■ Task statement
Beneath this line are the data; copy exactly the part of them that opens with the line containing "sx_cover : suboverflowed" and closes with the line containing "so_count : 0 < completions s < 2 ^ 64;", and only that part.

>>>>

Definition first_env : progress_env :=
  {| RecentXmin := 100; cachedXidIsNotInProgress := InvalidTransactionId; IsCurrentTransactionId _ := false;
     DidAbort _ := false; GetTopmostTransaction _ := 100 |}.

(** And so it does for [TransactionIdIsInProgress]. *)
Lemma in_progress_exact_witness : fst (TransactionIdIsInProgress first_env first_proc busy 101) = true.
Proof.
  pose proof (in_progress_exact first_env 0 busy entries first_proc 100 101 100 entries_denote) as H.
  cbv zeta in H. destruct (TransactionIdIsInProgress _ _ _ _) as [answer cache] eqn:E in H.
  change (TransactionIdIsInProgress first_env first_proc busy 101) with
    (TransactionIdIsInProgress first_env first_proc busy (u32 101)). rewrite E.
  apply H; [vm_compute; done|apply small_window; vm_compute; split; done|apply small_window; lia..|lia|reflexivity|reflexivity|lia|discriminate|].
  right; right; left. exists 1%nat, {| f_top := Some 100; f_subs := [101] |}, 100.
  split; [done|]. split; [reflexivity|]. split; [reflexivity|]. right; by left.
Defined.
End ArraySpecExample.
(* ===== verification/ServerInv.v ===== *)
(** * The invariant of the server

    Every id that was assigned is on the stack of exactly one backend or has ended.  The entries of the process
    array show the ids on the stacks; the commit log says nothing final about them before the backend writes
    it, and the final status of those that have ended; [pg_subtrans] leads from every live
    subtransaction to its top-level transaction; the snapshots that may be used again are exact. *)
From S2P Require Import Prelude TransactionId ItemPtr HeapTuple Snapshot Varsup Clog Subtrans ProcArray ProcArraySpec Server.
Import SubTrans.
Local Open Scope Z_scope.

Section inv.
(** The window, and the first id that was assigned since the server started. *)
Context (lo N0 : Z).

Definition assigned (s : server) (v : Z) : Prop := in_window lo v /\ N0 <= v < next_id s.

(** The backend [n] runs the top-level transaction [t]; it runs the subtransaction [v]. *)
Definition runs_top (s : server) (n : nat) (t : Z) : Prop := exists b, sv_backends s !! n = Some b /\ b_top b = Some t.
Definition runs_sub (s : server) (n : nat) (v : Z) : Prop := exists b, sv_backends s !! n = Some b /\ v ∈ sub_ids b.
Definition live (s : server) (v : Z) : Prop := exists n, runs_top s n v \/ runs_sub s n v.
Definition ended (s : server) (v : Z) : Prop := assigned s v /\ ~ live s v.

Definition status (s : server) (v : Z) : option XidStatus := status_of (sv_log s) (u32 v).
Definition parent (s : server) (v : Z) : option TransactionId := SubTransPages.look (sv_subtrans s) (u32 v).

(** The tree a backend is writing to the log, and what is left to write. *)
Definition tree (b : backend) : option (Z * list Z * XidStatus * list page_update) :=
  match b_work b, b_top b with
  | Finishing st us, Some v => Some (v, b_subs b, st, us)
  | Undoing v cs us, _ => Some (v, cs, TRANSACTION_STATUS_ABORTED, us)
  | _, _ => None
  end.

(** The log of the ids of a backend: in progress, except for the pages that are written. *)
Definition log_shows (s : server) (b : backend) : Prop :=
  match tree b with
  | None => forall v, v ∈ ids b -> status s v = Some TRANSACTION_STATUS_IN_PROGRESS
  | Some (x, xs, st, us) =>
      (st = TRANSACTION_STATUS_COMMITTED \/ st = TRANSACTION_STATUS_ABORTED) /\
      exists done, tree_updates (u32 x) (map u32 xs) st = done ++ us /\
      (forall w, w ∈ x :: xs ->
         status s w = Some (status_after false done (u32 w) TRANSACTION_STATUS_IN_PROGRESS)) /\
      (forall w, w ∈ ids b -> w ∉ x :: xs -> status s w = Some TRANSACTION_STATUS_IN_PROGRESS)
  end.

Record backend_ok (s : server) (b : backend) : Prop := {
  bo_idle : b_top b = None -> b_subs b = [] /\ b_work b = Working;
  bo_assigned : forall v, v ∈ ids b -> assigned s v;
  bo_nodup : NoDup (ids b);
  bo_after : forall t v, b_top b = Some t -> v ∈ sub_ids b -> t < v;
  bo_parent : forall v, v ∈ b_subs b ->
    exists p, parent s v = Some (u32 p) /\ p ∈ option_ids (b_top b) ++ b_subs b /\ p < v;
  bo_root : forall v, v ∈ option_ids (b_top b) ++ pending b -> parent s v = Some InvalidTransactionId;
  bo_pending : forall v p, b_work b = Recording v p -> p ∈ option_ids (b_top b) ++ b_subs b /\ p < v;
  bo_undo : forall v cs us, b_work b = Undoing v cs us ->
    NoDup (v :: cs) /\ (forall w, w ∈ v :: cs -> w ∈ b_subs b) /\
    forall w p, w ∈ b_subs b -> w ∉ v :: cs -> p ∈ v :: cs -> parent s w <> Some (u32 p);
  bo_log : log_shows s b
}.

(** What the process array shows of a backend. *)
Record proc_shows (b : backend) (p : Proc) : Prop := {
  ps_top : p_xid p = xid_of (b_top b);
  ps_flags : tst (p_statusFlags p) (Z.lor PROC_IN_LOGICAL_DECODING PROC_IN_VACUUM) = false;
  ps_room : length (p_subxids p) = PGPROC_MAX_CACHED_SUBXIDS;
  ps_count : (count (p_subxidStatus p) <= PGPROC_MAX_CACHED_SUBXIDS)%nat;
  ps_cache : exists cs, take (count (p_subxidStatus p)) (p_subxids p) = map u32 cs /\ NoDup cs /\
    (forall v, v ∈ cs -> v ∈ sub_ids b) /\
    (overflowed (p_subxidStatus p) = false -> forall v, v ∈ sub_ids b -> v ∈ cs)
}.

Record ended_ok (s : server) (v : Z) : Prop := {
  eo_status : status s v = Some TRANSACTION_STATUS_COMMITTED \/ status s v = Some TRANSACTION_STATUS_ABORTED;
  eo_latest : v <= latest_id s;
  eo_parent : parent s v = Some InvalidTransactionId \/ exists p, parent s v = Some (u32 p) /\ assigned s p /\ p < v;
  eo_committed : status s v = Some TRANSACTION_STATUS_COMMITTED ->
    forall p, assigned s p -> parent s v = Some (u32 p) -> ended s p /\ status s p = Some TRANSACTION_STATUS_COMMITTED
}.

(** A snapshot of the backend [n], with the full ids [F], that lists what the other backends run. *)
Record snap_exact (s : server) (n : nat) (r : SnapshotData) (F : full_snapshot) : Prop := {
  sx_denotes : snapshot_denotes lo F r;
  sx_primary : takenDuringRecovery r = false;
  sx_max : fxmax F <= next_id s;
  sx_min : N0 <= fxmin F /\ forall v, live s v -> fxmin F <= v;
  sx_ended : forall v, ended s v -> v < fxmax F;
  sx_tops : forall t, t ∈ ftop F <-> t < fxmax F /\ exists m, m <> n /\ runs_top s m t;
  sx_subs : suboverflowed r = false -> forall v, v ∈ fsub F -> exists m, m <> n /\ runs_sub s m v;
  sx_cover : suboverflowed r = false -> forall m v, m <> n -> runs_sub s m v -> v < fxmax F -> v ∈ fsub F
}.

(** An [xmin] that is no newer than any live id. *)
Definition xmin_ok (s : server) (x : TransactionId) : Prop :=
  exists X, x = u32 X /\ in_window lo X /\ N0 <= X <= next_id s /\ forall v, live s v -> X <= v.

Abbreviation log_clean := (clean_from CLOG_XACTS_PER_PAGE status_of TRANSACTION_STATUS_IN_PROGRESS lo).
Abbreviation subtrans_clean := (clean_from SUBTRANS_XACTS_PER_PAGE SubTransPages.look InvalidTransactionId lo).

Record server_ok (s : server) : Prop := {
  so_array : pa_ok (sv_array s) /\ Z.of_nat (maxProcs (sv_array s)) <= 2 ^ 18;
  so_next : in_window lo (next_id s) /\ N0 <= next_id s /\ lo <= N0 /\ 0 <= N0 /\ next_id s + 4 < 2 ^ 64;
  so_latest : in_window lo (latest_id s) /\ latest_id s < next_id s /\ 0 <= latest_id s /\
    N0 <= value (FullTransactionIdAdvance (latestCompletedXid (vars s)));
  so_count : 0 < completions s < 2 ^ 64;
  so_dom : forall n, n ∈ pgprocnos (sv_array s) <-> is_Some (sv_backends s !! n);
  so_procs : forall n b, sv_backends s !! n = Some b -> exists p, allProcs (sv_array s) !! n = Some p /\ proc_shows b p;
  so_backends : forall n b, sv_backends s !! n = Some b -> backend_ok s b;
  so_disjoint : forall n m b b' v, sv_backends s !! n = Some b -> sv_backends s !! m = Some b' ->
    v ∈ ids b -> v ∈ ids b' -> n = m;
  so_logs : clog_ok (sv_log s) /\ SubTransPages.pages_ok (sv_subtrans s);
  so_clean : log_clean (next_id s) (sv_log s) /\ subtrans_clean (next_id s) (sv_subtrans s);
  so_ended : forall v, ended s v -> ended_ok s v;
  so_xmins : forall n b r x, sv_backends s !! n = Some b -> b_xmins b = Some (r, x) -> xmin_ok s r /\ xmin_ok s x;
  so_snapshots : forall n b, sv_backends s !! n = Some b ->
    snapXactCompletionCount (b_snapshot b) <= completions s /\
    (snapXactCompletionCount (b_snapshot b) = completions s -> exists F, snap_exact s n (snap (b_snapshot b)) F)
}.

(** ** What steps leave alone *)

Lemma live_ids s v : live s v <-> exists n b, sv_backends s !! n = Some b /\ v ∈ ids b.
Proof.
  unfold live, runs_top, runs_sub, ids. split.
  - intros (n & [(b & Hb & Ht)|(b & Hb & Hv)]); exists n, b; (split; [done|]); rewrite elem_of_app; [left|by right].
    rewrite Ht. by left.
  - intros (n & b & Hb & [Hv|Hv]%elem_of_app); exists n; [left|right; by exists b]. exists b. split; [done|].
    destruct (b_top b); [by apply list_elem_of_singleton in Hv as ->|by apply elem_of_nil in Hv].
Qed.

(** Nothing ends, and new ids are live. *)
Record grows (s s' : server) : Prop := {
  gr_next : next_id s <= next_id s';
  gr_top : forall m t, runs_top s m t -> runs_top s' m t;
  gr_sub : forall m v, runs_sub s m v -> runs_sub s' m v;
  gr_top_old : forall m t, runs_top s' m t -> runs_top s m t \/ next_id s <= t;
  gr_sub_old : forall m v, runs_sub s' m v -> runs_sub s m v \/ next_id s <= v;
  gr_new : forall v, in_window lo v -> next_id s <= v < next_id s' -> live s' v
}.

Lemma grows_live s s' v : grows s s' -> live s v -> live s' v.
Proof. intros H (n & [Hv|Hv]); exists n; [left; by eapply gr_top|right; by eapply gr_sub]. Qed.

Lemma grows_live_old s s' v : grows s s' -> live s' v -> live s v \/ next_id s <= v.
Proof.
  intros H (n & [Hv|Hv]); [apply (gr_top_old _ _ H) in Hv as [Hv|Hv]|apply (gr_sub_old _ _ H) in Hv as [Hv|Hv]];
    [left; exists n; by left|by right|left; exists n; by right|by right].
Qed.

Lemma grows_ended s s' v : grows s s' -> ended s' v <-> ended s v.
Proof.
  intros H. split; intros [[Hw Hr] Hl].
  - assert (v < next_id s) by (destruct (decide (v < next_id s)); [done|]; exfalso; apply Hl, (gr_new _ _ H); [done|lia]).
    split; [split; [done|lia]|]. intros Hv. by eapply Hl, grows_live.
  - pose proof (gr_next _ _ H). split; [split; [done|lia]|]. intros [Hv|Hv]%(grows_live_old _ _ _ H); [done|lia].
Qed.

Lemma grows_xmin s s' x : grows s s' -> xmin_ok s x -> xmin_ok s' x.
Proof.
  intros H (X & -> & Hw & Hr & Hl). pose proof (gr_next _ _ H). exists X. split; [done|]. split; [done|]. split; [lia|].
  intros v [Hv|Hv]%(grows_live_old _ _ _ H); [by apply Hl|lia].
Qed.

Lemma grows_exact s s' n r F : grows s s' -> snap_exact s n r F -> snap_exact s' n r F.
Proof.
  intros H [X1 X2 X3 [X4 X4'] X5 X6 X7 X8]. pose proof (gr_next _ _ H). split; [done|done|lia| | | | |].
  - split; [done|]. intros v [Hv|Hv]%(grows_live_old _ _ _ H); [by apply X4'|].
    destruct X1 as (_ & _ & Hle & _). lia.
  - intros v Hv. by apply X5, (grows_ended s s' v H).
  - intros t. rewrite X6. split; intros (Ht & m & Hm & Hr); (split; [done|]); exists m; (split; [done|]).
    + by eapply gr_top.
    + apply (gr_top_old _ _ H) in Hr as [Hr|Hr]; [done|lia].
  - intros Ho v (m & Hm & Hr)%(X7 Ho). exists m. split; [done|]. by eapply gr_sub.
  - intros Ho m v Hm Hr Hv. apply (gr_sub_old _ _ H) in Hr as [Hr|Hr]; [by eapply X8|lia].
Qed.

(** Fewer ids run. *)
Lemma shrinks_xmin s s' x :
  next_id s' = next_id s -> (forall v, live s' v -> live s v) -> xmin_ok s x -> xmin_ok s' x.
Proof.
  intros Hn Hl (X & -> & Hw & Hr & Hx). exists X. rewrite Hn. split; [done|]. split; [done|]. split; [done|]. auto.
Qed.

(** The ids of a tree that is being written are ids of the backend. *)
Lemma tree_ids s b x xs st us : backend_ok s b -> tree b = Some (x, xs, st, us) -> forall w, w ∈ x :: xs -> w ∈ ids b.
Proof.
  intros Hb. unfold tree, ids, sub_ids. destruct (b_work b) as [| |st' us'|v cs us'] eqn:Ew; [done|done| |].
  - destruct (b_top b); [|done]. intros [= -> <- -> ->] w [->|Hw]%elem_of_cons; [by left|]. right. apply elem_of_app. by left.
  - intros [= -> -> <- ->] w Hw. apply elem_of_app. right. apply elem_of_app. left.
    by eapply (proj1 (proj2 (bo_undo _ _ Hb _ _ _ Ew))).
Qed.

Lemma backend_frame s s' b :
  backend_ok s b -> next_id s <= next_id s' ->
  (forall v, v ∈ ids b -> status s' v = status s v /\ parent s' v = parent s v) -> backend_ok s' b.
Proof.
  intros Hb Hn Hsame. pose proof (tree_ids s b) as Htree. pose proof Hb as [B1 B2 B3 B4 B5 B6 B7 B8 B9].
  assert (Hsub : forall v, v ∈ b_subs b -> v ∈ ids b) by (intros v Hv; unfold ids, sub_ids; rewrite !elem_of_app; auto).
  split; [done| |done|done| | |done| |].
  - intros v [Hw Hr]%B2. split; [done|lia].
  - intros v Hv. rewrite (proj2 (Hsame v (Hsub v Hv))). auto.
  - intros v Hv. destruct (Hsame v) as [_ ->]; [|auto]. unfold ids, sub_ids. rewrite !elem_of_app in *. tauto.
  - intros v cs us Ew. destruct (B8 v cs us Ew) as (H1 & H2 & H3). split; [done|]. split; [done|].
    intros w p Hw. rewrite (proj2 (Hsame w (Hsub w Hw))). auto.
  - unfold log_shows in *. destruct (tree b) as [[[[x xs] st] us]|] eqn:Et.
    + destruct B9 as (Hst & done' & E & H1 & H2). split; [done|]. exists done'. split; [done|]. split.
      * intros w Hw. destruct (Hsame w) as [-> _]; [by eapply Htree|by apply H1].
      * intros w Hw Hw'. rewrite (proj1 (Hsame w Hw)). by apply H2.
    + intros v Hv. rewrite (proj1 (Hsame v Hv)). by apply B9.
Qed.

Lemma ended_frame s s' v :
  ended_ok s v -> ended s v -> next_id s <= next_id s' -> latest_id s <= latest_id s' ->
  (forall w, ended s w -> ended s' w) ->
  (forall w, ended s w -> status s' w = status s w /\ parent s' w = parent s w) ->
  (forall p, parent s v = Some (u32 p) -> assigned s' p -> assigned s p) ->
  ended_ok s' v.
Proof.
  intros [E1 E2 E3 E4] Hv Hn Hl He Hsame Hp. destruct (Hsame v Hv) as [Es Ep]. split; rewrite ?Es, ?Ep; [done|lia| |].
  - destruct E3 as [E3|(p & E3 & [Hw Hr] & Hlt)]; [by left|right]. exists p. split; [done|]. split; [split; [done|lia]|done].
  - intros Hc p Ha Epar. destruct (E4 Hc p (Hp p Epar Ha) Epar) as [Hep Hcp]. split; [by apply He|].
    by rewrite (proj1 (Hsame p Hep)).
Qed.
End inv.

<<<<

■ Answer for this exercise
  sx_cover : suboverflowed r = false -> forall m v, m <> n -> runs_sub s m v -> v < fxmax F -> v ∈ fsub F
}.

(** An [xmin] that is no newer than any live id. *)
Definition xmin_ok (s : server) (x : TransactionId) : Prop :=
  exists X, x = u32 X /\ in_window lo X /\ N0 <= X <= next_id s /\ forall v, live s v -> X <= v.

Abbreviation log_clean := (clean_from CLOG_XACTS_PER_PAGE status_of TRANSACTION_STATUS_IN_PROGRESS lo).
Abbreviation subtrans_clean := (clean_from SUBTRANS_XACTS_PER_PAGE SubTransPages.look InvalidTransactionId lo).

Record server_ok (s : server) : Prop := {
  so_array : pa_ok (sv_array s) /\ Z.of_nat (maxProcs (sv_array s)) <= 2 ^ 18;
  so_next : in_window lo (next_id s) /\ N0 <= next_id s /\ lo <= N0 /\ 0 <= N0 /\ next_id s + 4 < 2 ^ 64;
  so_latest : in_window lo (latest_id s) /\ latest_id s < next_id s /\ 0 <= latest_id s /\
    N0 <= value (FullTransactionIdAdvance (latestCompletedXid (vars s)));
  so_count : 0 < completions s < 2 ^ 64;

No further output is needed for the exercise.